Stored items:
(** * Protocol synopsis generator: chunking, extraction and merge

    A shallow embedding of the core of [protocol_synopsis_generator.py]
    (class [ProtocolSynopsisGenerator]): the sentence chunker
    [_chunk_text], the post-processing of a decoded oracle reply in
    [_process_chunk], the in-place merge [_merge_info] and the driver
    [generate_synopsis]; and of the Word renderer [save_to_word].

    Python values are modelled by the values [json.loads] can produce.
    Dictionaries are association lists in insertion order.  A Python
    exception is a value of [exn] returned in the [Err] branch of [result].
    The iteration order of a Python [set] is not specified by the language:
    it is a parameter [set_order] of the development, constrained only to
    be a permutation. *)

From Stdlib Require Import List String Ascii ZArith QArith Bool Lia Permutation
  DecimalString.
Import ListNotations.
Local Open Scope string_scope.
Local Open Scope list_scope.

(** ** Exceptions and the error monad *)

Inductive exn : Type :=
| JSONDecodeError
| TypeError
| AttributeError
| OracleError
| PdfError
| ValidationError.

Inductive result (A : Type) : Type :=
| Ok (a : A)
| Err (e : exn).
Arguments Ok {A} a.
Arguments Err {A} e.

__WHAT TO PRODUCE__
Set out exactly the lines from the one bearing "Local Open Scope list_scope." through the end of the data, including both ends and omitting all others.

__ANSWER TO THIS PROBLEM__
Local Open Scope list_scope.

(** ** Exceptions and the error monad *)

Inductive exn : Type :=
| JSONDecodeError
| TypeError
| AttributeError
| OracleError
| PdfError
| ValidationError.

Inductive result (A : Type) : Type :=
| Ok (a : A)
| Err (e : exn).
Arguments Ok {A} a.
Arguments Err {A} e.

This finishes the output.